Given the records below, transcribe each of them exactly.

Segment Start: EXTRACTED ENTRIES

(* ===== verification/BTreeTable.v ===== *)
(** * The in-memory table (src/kernel/lsm/table/btree_table/mod.rs, iter.rs)

    A table kept in a [BTreeMap]; it implements [Table]. *)

From S2P Require Import Prelude Std Iterator Scope.
From Stdlib Require Import ZArith Lia Strings.Byte Sorted.
From stdpp Require Import base list gmap.

Set Default Goal Selector "!".

Record BTreeTable := mkBTreeTable {
  bt_level : nat;
  bt_gen : Z;
  bt_len : nat;
  bt_inner : list (bytes * KeyValue);
}.

Definition btree_table_new (level : nat) (gen : Z) (data : list KeyValue) : BTreeTable :=
  {| bt_level := level; bt_gen := gen; bt_len := length data;
     bt_inner := btree_from_iter ((λ kv : KeyValue, (kv.1, kv)) <$> data) |}.

Record BTreeTableIter := mkBTreeTableIter {
  bti_inner : option (list (bytes * KeyValue));
  bti_table : BTreeTable;
}.

Definition btree_table_iter_seek (s : Seek) (it : BTreeTableIter) : BTreeTableIter :=
  {| bti_inner :=
       match s with
       | SeekFirst => Some (btree_range Unbounded Unbounded (bt_inner (bti_table it)))
       | SeekLast => None
       | SeekBackward key =>
           Some (btree_range (Included key) Unbounded (bt_inner (bti_table it)))
       end;
     bti_table := bti_table it |}.

Definition btree_table_iter_new (t : BTreeTable) : BTreeTableIter :=
  btree_table_iter_seek SeekFirst {| bti_inner := None; bti_table := t |}.

Definition item_clone (e : bytes * KeyValue) : KeyValue := e.2.

Definition btree_table_iter_try_next (it : BTreeTableIter)
    : KernelResult (option KeyValue * BTreeTableIter) :=
  Ok (match bti_inner it with
      | Some (e :: rest) =>
          (Some (item_clone e), {| bti_inner := Some rest; bti_table := bti_table it |})
      | _ => (None, it)
      end).

#[global] Instance btree_table_iter_iter : Iter BTreeTableIter KeyValue := {
  try_next := btree_table_iter_try_next;
  is_valid _ := true;
}.

#[global] Instance btree_table_iter_seek_iter : SeekIter BTreeTableIter KeyValue :=
  λ s it, Ok (btree_table_iter_seek s it).

#[global] Instance btree_table : Table BTreeTable := {
  table_iter_state := BTreeTableIter;
  table_query t key := Ok (btree_get key (bt_inner t));
  table_len := bt_len;
  table_size_of_disk _ := 0%N;
  table_gen := bt_gen;
  table_level := bt_level;
  table_iter t := Ok (btree_table_iter_new t);
}.

(** ** Correctness *)

Definition keyed (l : list KeyValue) : list (bytes * KeyValue) := (λ kv, (kv.1, kv)) <$> l.

Lemma keyed_insert k v m :
  btree_insert k (k, v) (keyed m) = keyed (btree_insert k v m).
Proof.
  induction m as [|[k' v'] m IH]; [done|]. cbn. destruct (cmp k k') eqn:E; [|done|].
  - apply cmp_eq_iff in E as ->. done.
  - rewrite fmap_cons. f_equal. apply IH.
Qed.

Lemma keyed_from_iter l : btree_from_iter (keyed l) = keyed (btree_from_iter l).
Proof.
  induction l as [|[k v] l IH] using rev_ind; [done|].
  unfold keyed at 1. rewrite fmap_app. fold (keyed l). cbn [fmap list_fmap fst].
  by rewrite !btree_from_iter_snoc, IH, keyed_insert.
Qed.

Lemma keyed_get k m : btree_get k (keyed m) = (λ v, (k, v)) <$> btree_get k m.
Proof.
  induction m as [|[k' v'] m IH]; [done|]. cbn. destruct (cmp k k') eqn:E; [|done..].
  apply cmp_eq_iff in E as ->. done.
Qed.

Lemma keyed_range lo hi m : btree_range lo hi (keyed m) = keyed (btree_range lo hi m).
Proof. unfold btree_range, keyed. by rewrite filter_fmap. Qed.

Lemma keyed_iter_exhausts t l :
  iter_exhausts {| bti_inner := Some (keyed l); bti_table := t |} l.
Proof.
  induction l as [|kv l IH]; [|by eexists].
  intros n. induction n as [|n IHn]; [done|]. by eexists.
Qed.

Lemma btree_table_seek_exhausts level gen data s inner :
  iter_exhausts
    (btree_table_iter_seek s {| bti_inner := inner; bti_table := btree_table_new level gen data |})
    (seek_range s (btree_from_iter data)).
Proof.
  unfold btree_table_iter_seek, btree_table_new. cbn [bti_table bt_inner].
  fold (keyed data). rewrite keyed_from_iter.
  destruct s as [| |key]; rewrite ?keyed_range.
  - unfold btree_range. rewrite filter_all by done. apply keyed_iter_exhausts.
  - intros n. induction n as [|n IHn]; [done|]. by eexists.
  - replace (seek_range (SeekBackward key) (btree_from_iter data))
      with (btree_range (Included key) Unbounded (btree_from_iter data));
      [apply keyed_iter_exhausts|].
    apply filter_iff_in. intros e _. unfold in_range. cbn. by rewrite andb_true_r.
Qed.

Lemma btree_table_holds level gen data :
  ksorted data → table_holds (btree_table_new level gen data) data.
Proof.
  intros Hs. split; [done| | |done].
  - intros k. cbn. fold (keyed data). by rewrite keyed_from_iter, btree_from_sorted, keyed_get.
  - eexists. split; [done|].
    rewrite <- (btree_from_sorted data Hs) at 2. apply iter_exhausts_yields, (btree_table_seek_exhausts _ _ _ SeekFirst).
Qed.

Lemma btree_table_seeks level gen data :
  ksorted data → table_seeks (btree_table_new level gen data) data.
Proof.
  intros Hs. pose proof (btree_from_sorted data Hs) as E. split.
  - eexists. split; [done|]. rewrite <- E at 2. apply (btree_table_seek_exhausts _ _ _ SeekFirst).
  - intros s. eexists _, _, []. split_and!; [done..| |by apply seek_overrun_nil].
    rewrite <- E at 2. apply btree_table_seek_exhausts.
Qed.

(** An in-memory table built from any data, in any order and with repeated keys,
    answers a query with the last value of the key, and iterates from any seek over the
    keys in order, each with that value. *)
Theorem btree_table_correct level gen data :
  (∀ k, table_query (btree_table_new level gen data) k
        = Ok (last (filter (λ kv : KeyValue, kv.1 = k) data))) ∧
  ∃ it, table_iter (btree_table_new level gen data) = Ok it ∧
  ∀ s, ∃ it', seek s it = Ok it' ∧ iter_yields it' (seek_range s (btree_from_iter data)).
Proof.
  split.
  - intros k. cbn. fold (keyed data).
    rewrite keyed_from_iter, keyed_get, btree_get_from_iter. f_equal.
    destruct (last _) as [[k' v]|] eqn:E; [|done]. cbn.
    apply last_Some in E as [l' Hl'].
    assert ((k', v) ∈ filter (λ e : bytes * option bytes, e.1 = k) data)
      as [Hk _]%list_elem_of_filter by (rewrite Hl'; set_solver).
    cbn in Hk. by rewrite Hk.
  - eexists. split; [done|]. intros s. eexists. split; [done|]. apply iter_exhausts_yields, btree_table_seek_exhausts.
Qed.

Segment End: EXTRACTED ENTRIES

PROBLEM SOLUTION =
(* ===== verification/BTreeTable.v ===== *)
(** * The in-memory table (src/kernel/lsm/table/btree_table/mod.rs, iter.rs)

    A table kept in a [BTreeMap]; it implements [Table]. *)

From S2P Require Import Prelude Std Iterator Scope.
From Stdlib Require Import ZArith Lia Strings.Byte Sorted.
From stdpp Require Import base list gmap.

Set Default Goal Selector "!".

Record BTreeTable := mkBTreeTable {
  bt_level : nat;
  bt_gen : Z;
  bt_len : nat;
  bt_inner : list (bytes * KeyValue);
}.

Definition btree_table_new (level : nat) (gen : Z) (data : list KeyValue) : BTreeTable :=
  {| bt_level := level; bt_gen := gen; bt_len := length data;
     bt_inner := btree_from_iter ((λ kv : KeyValue, (kv.1, kv)) <$> data) |}.

Record BTreeTableIter := mkBTreeTableIter {
  bti_inner : option (list (bytes * KeyValue));
  bti_table : BTreeTable;
}.

Definition btree_table_iter_seek (s : Seek) (it : BTreeTableIter) : BTreeTableIter :=
  {| bti_inner :=
       match s with
       | SeekFirst => Some (btree_range Unbounded Unbounded (bt_inner (bti_table it)))
       | SeekLast => None
       | SeekBackward key =>
           Some (btree_range (Included key) Unbounded (bt_inner (bti_table it)))
       end;
     bti_table := bti_table it |}.

Definition btree_table_iter_new (t : BTreeTable) : BTreeTableIter :=
  btree_table_iter_seek SeekFirst {| bti_inner := None; bti_table := t |}.

Definition item_clone (e : bytes * KeyValue) : KeyValue := e.2.

Definition btree_table_iter_try_next (it : BTreeTableIter)
    : KernelResult (option KeyValue * BTreeTableIter) :=
  Ok (match bti_inner it with
      | Some (e :: rest) =>
          (Some (item_clone e), {| bti_inner := Some rest; bti_table := bti_table it |})
      | _ => (None, it)
      end).

#[global] Instance btree_table_iter_iter : Iter BTreeTableIter KeyValue := {
  try_next := btree_table_iter_try_next;
  is_valid _ := true;
}.

#[global] Instance btree_table_iter_seek_iter : SeekIter BTreeTableIter KeyValue :=
  λ s it, Ok (btree_table_iter_seek s it).

#[global] Instance btree_table : Table BTreeTable := {
  table_iter_state := BTreeTableIter;
  table_query t key := Ok (btree_get key (bt_inner t));
  table_len := bt_len;
  table_size_of_disk _ := 0%N;
  table_gen := bt_gen;
  table_level := bt_level;
  table_iter t := Ok (btree_table_iter_new t);
}.

(** ** Correctness *)

Definition keyed (l : list KeyValue) : list (bytes * KeyValue) := (λ kv, (kv.1, kv)) <$> l.

Lemma keyed_insert k v m :
  btree_insert k (k, v) (keyed m) = keyed (btree_insert k v m).
Proof.
  induction m as [|[k' v'] m IH]; [done|]. cbn. destruct (cmp k k') eqn:E; [|done|].
  - apply cmp_eq_iff in E as ->. done.
  - rewrite fmap_cons. f_equal. apply IH.
Qed.

Lemma keyed_from_iter l : btree_from_iter (keyed l) = keyed (btree_from_iter l).
Proof.
  induction l as [|[k v] l IH] using rev_ind; [done|].
  unfold keyed at 1. rewrite fmap_app. fold (keyed l). cbn [fmap list_fmap fst].
  by rewrite !btree_from_iter_snoc, IH, keyed_insert.
Qed.

Lemma keyed_get k m : btree_get k (keyed m) = (λ v, (k, v)) <$> btree_get k m.
Proof.
  induction m as [|[k' v'] m IH]; [done|]. cbn. destruct (cmp k k') eqn:E; [|done..].
  apply cmp_eq_iff in E as ->. done.
Qed.

Lemma keyed_range lo hi m : btree_range lo hi (keyed m) = keyed (btree_range lo hi m).
Proof. unfold btree_range, keyed. by rewrite filter_fmap. Qed.

Lemma keyed_iter_exhausts t l :
  iter_exhausts {| bti_inner := Some (keyed l); bti_table := t |} l.
Proof.
  induction l as [|kv l IH]; [|by eexists].
  intros n. induction n as [|n IHn]; [done|]. by eexists.
Qed.

Lemma btree_table_seek_exhausts level gen data s inner :
  iter_exhausts
    (btree_table_iter_seek s {| bti_inner := inner; bti_table := btree_table_new level gen data |})
    (seek_range s (btree_from_iter data)).
Proof.
  unfold btree_table_iter_seek, btree_table_new. cbn [bti_table bt_inner].
  fold (keyed data). rewrite keyed_from_iter.
  destruct s as [| |key]; rewrite ?keyed_range.
  - unfold btree_range. rewrite filter_all by done. apply keyed_iter_exhausts.
  - intros n. induction n as [|n IHn]; [done|]. by eexists.
  - replace (seek_range (SeekBackward key) (btree_from_iter data))
      with (btree_range (Included key) Unbounded (btree_from_iter data));
      [apply keyed_iter_exhausts|].
    apply filter_iff_in. intros e _. unfold in_range. cbn. by rewrite andb_true_r.
Qed.

Lemma btree_table_holds level gen data :
  ksorted data → table_holds (btree_table_new level gen data) data.
Proof.
  intros Hs. split; [done| | |done].
  - intros k. cbn. fold (keyed data). by rewrite keyed_from_iter, btree_from_sorted, keyed_get.
  - eexists. split; [done|].
    rewrite <- (btree_from_sorted data Hs) at 2. apply iter_exhausts_yields, (btree_table_seek_exhausts _ _ _ SeekFirst).
Qed.

Lemma btree_table_seeks level gen data :
  ksorted data → table_seeks (btree_table_new level gen data) data.
Proof.
  intros Hs. pose proof (btree_from_sorted data Hs) as E. split.
  - eexists. split; [done|]. rewrite <- E at 2. apply (btree_table_seek_exhausts _ _ _ SeekFirst).
  - intros s. eexists _, _, []. split_and!; [done..| |by apply seek_overrun_nil].
    rewrite <- E at 2. apply btree_table_seek_exhausts.
Qed.

(** An in-memory table built from any data, in any order and with repeated keys,
    answers a query with the last value of the key, and iterates from any seek over the
    keys in order, each with that value. *)
Theorem btree_table_correct level gen data :
  (∀ k, table_query (btree_table_new level gen data) k
        = Ok (last (filter (λ kv : KeyValue, kv.1 = k) data))) ∧
  ∃ it, table_iter (btree_table_new level gen data) = Ok it ∧
  ∀ s, ∃ it', seek s it = Ok it' ∧ iter_yields it' (seek_range s (btree_from_iter data)).
Proof.
  split.
  - intros k. cbn. fold (keyed data).
    rewrite keyed_from_iter, keyed_get, btree_get_from_iter. f_equal.
    destruct (last _) as [[k' v]|] eqn:E; [|done]. cbn.
    apply last_Some in E as [l' Hl'].
    assert ((k', v) ∈ filter (λ e : bytes * option bytes, e.1 = k) data)
      as [Hk _]%list_elem_of_filter by (rewrite Hl'; set_solver).
    cbn in Hk. by rewrite Hk.
  - eexists. split; [done|]. intros s. eexists. split; [done|]. apply iter_exhausts_yields, btree_table_seek_exhausts.
Qed.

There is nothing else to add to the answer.